Redigan v. Boston & Maine Railroad

155 Mass. 44 | Mass. | 1891

Barker, J.

The railroad station at which the accident happened is so situated that its grounds upon the west and south are contiguous to public streets, Prescott Street on the west and Lincoln Square on the south. The grounds are unenclosed, and their surface is of substantially the same level and appearance with the streets, so that no line of demarcation is apparent. The station building is surrounded by a platform elevated one step above the ground, and the platform continues southerly along the railroad track to Lincoln Square. In the other direction, the platform is distant at its northwest corner about twenty-five feet from the easterly line of the other street. The surface of the station grounds between the streets and the platform was in a suitable condition for public travel, and was very much used by teams and foot passengers in going to and from the station, and in travelling across the station grounds from one street to the other.
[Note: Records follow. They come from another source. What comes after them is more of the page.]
(** What an insert event does, by the outcome of its steps. *)
Lemma process_event_insert node s :
  process_event w run_as_user ("insert", node) s =
  match get_mount_point w node 5 (log (Print [OStr "SD card inserted: "; OStr node]) s) with
  | (Ok (Some mp), s1) =>
      if PyStr.truthy mp then
        match start_cart_process w mp run_as_user s1 with
        | (Ok (Some p), s2) =>
            (Ok tt, with_running (PyDict.set (running_processes s2) node p) s2)
        | (Ok None, s2) => (Ok tt, s2)
        | (Raise e, s2) => (Raise e, s2)
        end
      else (Ok tt, log (Print [OStr "Card not mounted"]) s1)
  | (Ok None, s1) => (Ok tt, log (Print [OStr "Card not mounted"]) s1)
  | (Raise e, s1) => (Raise e, s1)
  end.
Proof.
  unfold process_event. cbn [fst snd String.eqb Ascii.eqb Bool.eqb].
  unfold print at 1. rewrite bind_emit. unfold bind at 1.
  destruct (get_mount_point w node 5 _) as [[[mp |] | e] s1]; try reflexivity.
  cbn [PyStr.truthy_opt]. destruct (PyStr.truthy mp); [| reflexivity].
  unfold bind at 1.
  destruct (start_cart_process w mp run_as_user s1) as [[[p |] | e] s2];
    reflexivity.
Qed.

(** What a remove event does. *)
Lemma process_event_remove node s :
  process_event w run_as_user ("remove", node) s =
  let s0 := log (Print [OStr "SD card removed: "; OStr node]) s in
  match PyDict.get (running_processes s) node with
  | Some proc =>
      kill_cart_process w proc
        (with_running (PyDict.remove (running_processes s) node) s0)
  | None => (Ok tt, s0)
  end.
Proof.
  unfold process_event. cbn [fst snd String.eqb Ascii.eqb Bool.eqb].
  unfold print at 1. rewrite bind_emit. unfold get_running, bind at 1.
  cbn [running_processes log emit snd].
  destruct (PyDict.get (running_processes s) node); reflexivity.
Qed.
There was no sidewalk or other defined *45footpath on the east side of Prescott Street next the station grounds, but there was a brick sidewalk on the west side of Prescott Street, extending to Lincoln Square. There was a path trodden by foot passengers extending diagonally across Prescott Street and the northerly portion of the open station grounds towards the northwest corner of the platform. The route by this path and the platform on the west and south sides of the station building, and thence southerly by the platform next the tracks between the northerly part of Prescott Street and the Square at the end of the platform, was a hundred or more feet shorter than that by the public streets. A large number of persons not passengers or having business at the station went over the platform daily, in passing by this short cut from one street to the other. There was no evidence whether the defendant made any attempt to prevent this travel, and none that it permitted it except that it existed in fact. There was also evidence that many people went over the platform on the east side of the station, and some along or between the railroad tracks, when going to Lincoln Square from points northerly of the station.
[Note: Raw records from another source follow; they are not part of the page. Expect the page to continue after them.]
Lemma set_other_keys_witness :
  get os (set self "theme" (VStr "dark")) "destination" VNone
  = get os self "destination" VNone.
Proof.
  destruct (set_other_keys os self "theme" (VStr "dark")) as [H _].
  destruct (H "destination") as [_ Hget]; [discriminate|]. apply Hget.
Defined.

Lemma init_state_witness :
  get os self "destination" VNone = Ok (VStr "/app/out.html")
  ∧ get_builtin os Example2.self "basepath" = Some VNone.
Proof.
  split.
  - destruct (init_state os store (Some "/docs/a.md")) as (_ & _ & _ & H).
    etrans; [apply (H "destination" VNone); discriminate|].
    vm_compute. reflexivity.
  - destruct (init_state os Example2.store None) as (_ & H & _). exact H.
Defined.


Lemma resolve_meta_path_sound_witness :
  os_path_exists os "/base/shared.md" = true
  ∨ ∃ s, VStr "shared.md" = VStr s ∧ "/base/shared.md" = os_path_expanduser os s
         ∧ is_abs os (Some "/base/shared.md") = false.
Proof.
  destruct (resolve_meta_path_sound os self' (VStr "shared.md")) as [H _].
  apply H. vm_compute. reflexivity.
Defined.

Lemma builtin_not_a_dictionary_witness :
  resolve_meta_path os (set self "builtin" (VStr "oops")) VNone = Raise AttributeError
  ∧ (apply_frontmatter os frontmatter (set self "builtin" (VStr "oops"))).1.1 ≠ Ok ().
Proof.
  destruct (builtin_not_a_dictionary os self (VStr "oops") eq_refl) as [Hresolve Hcall].
  split; [apply Hresolve|].
  destruct (apply_frontmatter os frontmatter (set self "builtin" (VStr "oops")))
    as [[r after] frontmatter'] eqn:E.
  simpl. intros ->.
  apply (Hcall frontmatter
           (VList [VStr "ref.md"; VStr "shared.md"; VStr "/missing.md"; VStr "/out";
                   VNone; VStr "nowhere.md"; VStr "~/notes.md"]) after frontmatter');
    [reflexivity | reflexivity | reflexivity | exact E].
Defined.

Lemma path_rules_frame_witness :
  resolve_meta_path os (set self "theme" (VStr "dark")) (VStr "ref.md")
  = resolve_meta_path os self (VStr "ref.md").
Proof.
  destruct (path_rules_frame os self) as [H _]. apply H. discriminate.
Defined.

Lemma get_base_path_sound_witness :
  (∃ s, VStr "/base" = VStr s ∧ "/base" = os_path_expanduser os s
        ∧ is_abs os (Some "/base") = true ∧ os_path_exists os "/base" = true
        ∧ os_path_isdir os "/base" = true)
  ∨ (∃ f, file_name Example2.self = Some f ∧ "/base" = os_path_dirname os f
          ∧ os_path_exists os f = true).
Proof.
  destruct (get_base_path_sound os Example2.self (VStr "/base")) as [H _].
  apply H. vm_compute. reflexivity.
Defined.

Lemma is_abs_spec_witness : ∃ rest, "/docs/a.md" = "/" +:+ rest.
Proof.
  destruct (is_abs_spec os "/docs/a.md") as [_ [H _]].
  apply H. vm_compute. reflexivity.
Defined.

Lemma frontmatter_settings_override_witness :
  get os Example2.self "enable_highlight" VNone = Ok (VBool true)
  ∧ get os (apply_frontmatter os Example2.with_settings Example2.self).1.2
        "enable_highlight" VNone = Ok (VBool false).
Proof.
  split; [vm_compute; reflexivity|].
  eapply (frontmatter_settings_override os Example2.with_settings Example2.self).
  - reflexivity.
  - reflexivity.
  - reflexivity.
  - reflexivity.
  - discriminate.
  - discriminate.
  - vm_compute. reflexivity.
Defined.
The plaintiff for seven weeks previous to the accident had walked over the platform twice daily each way in going between her home and the place where she worked. On the night of the accident, she was walking home from • the shop by her usual route, leaving the shop at six o’clock with two other working girls. It was very dark. They walked on the sidewalk on the west side of Prescott Street until they came to the footpath ; then walked over the path across Prescott Street and the station grounds to the -north end of the platform, and then a short distance along the platform on the west side of the station, when she fell into a hole or opening which she did not before know of and did not see, and so was injured. The opening into which she fell was made by the raising of a trap door, which formed part of the platform, and which opened upon stone steps leading to the cellar of the station building. The trap door had been open for an hour or more before the accident, and the opening was not guarded by any barrier or light, and there was .no person in charge of it, nor other warning. The plaintiff knew that this was a railroad passenger station, *46had seen teams drive up to the platform to get passengers and trunks, and had been to this and other passenger stations constructed in a similar manner with platforms on the outside. The question is whether, upon the facts shown, the plaintiff was entitled to go to the jury, a verdict for the defendant having been ordered in the Superior Court.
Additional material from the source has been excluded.